紙魚子の小部屋 パート1

節操のない読書、テレビやラジオの感想、お買い物のあれこれ、家族漫才を、ほぼ毎日書いています。

岡本先生ふたたび

2008-01-22 14:18:14 | 学校
 昨日H氏に40年ぶりに連絡が入った。小学校の同級生からの同窓会参加の有無を聞く電話で「わたしのこと、憶えてる?」らしき質問に「おお~もちろん、おぼえてるやんけ~」とか目を輝かせている様は、もう絶対精神的タイムスリップして小学生になっていたのだ。あの電話嫌いなH氏が嬉々として電話している姿をほぼ初めてみたかも(笑)

 そして私の方は、(宛名はTくんだったが)ほぼ10年ぶりに懐かしい人からのハガキがきた。Tくんが小学校に入学してから、3年間副校長として活躍しておられた岡本先生である。

 子どもたちの「これ(何か)をしたい!」という気持を大切に育てられる先生だった。もちろん子ども達にも絶大な人気を誇り、PTAでも保護者へのフォローと励ましと深い理解により信頼を得ておられた。私はたまたま子どもが低学年のときに役員をさせていただいたので、PTA担当でもある岡本先生のお話を聞く機会も、直にお話する機会ですら何回も持てる僥倖を得た。

 Kちゃんが1年生でもっていただいた大ベテランのO先生(この方も偉大な存在感とパワー溢れる先生!)が「(小学校教師として)素晴らしい尊敬すべき素敵な方」と私の連絡ノートに絶賛されて書かれていたが、その頃にはもう岡本先生は退職されていた。

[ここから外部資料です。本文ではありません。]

Fixpoint reader_loop (st : reader_state) (lines : list string) : option reader_state :=
  match lines with
  | [] => Some st
  | line :: rest =>
      match reader_step st line with
      | Some st' => reader_loop st' rest
      | None => None
      end
  end.

(** [analyze_partition_usage]: [None] when the file is missing and
    when an exception is caught. *)
Definition analyze_partition_usage (fs : gmap string string)
    : option (list (string * gmap string Z)) :=
  match fs !! "pm_static.yml" with
  | None => None
  | Some text =>
      match reader_loop (ReaderState None []) (readlines text) with
      | Some st => Some (partitions st)
      | None => None
      end
  end.

(** The [(name, start, end, size)] view of what was read: one tuple per
    key of the dictionary, in order, with the fields that are present. *)
Definition recovered (parts : list (string * gmap string Z))
    : list (string * option Z * option Z * option Z) :=
  map (fun '(n, info) =>
         (n, info !! "address", info !! "end_address", info !! "size"))
      parts.

(** *** [get_hex_size] *)

(** Lines 59-65: one pass of the loop over the lines of the file;
    [None] when [int] raises. *)
Definition hex_size_step (total_bytes : Z) (line : string) : option Z :=
  let line := strip line in
  if startswith line ":" && (11 <=? String.length line)%nat then
    match int16 (String.substring 1 2 line) with
    | None => None
    | Some byte_count =>
        match int16 (String.substring 7 2 line) with
        | None => None
        | Some record_type =>
            if record_type =? 0 then Some (total_bytes + byte_count)
            else Some total_bytes
        end
    end
  else Some total_bytes.

Fixpoint hex_size_loop (total_bytes : Z) (lines : list string) : option Z :=
  match lines with
  | [] => Some total_bytes
  | line :: rest =>
      match hex_size_step total_bytes line with
      | Some total_bytes' => hex_size_loop total_bytes' rest
      | None => None
      end
  end.

(** [get_hex_size]: [None] when the file is missing and when an
    exception is caught. *)
Definition get_hex_size (fs : gmap string string) (hex_path : string) : option Z :=
  match fs !! hex_path with
  | None => None
  | Some text => hex_size_loop 0 (readlines text)
  end.

(** *** [get_elf_size] *)

(** What [subprocess.run(cmd, capture_output=True, text=True,
    check=True)] can do: complete with an output, raise one of the two
    exceptions that the inner handler catches, or raise another one. *)
Inductive run_outcome : Type :=
  | Completed (stdout : string)
  | CommandFailed
  | OtherFailure.

(** The dictionary returned by [get_elf_size], with its five keys. *)
Record elf_size : Type := ElfSize {
  text : Z;
  data : Z;
  bss : Z;
  flash_total : Z;
  ram_total : Z
}.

 お茶目でユーモアとウィットに富んだ先生。繊細で音楽的に素晴らしい指導力を発揮されて、クラシックの名曲を子ども達の個性に合わせて選ばれ、小学生にも演奏出来るよう、自ら楽譜をつくり編曲されたりしたらしい。

 労を惜しまず、あっと驚く工夫やオリジナリティ溢れるアイディアをお持ちだった。 たとえば子ども達が飼育しているニワトリが卵を産むと、それを順番にお持ち帰りできたのだが、お持ち帰り用卵に、必ずカラーペンでニワトリイラストを描いてくださった。私はあまりの感激でTくんが持ち帰った卵の底に穴をあけて中味を出し、殻は永久保存版とした(笑)

 なんらかの事情で道半ばで教師を辞められたことは、たいへんな苦しさや悲しみを伴ったはずである。しかしそれをどのようにかテコにされることを祈りつつ、「いまどうされているのかしら」とつい先月にもしみじみ思っていたところだった。

 そんなところへ、先生の名前を発見した喜びたるや! しかも小学校教師時代のことを書かれている著書を出されたのだ。Tくんにハガキを渡してしまったのだけど、本のタイトルは憶えてるから注文して購入しなくっちゃ!

<http://bookweb.kinokuniya.co.jp/htm/%89%AA%96%7B%97r%88%EA/list.html>『子どもがくれた宝もの―教育実践ノート』

(京都)晃洋書房 (2008-01-20出版)  岡本 羊一【著】

棚卸し中。

2007-12-10 23:43:10 | 学校
 これから3日間の予定で、学校図書室の棚卸し作業ー専門用語では「曝(ばく)書」ーに突入した。私は1日半の参加。

 最初「棚卸しをしましょう」という話を聞いた時には、正直「できるのか・・・??」と心中膨大な作業を思い冷や汗をかいたのだが、購入図書納入台帳をエクセルに分担して入力されるという、地道で労力のかかる作業をされたボランティアの皆さんの熱意には、すっかり脱帽。虫食いながら購入図書台帳が完成した後は、棚卸しのために分類番号を与える作業が、私の宿題となった。一応の期限は棚卸しの前日まで。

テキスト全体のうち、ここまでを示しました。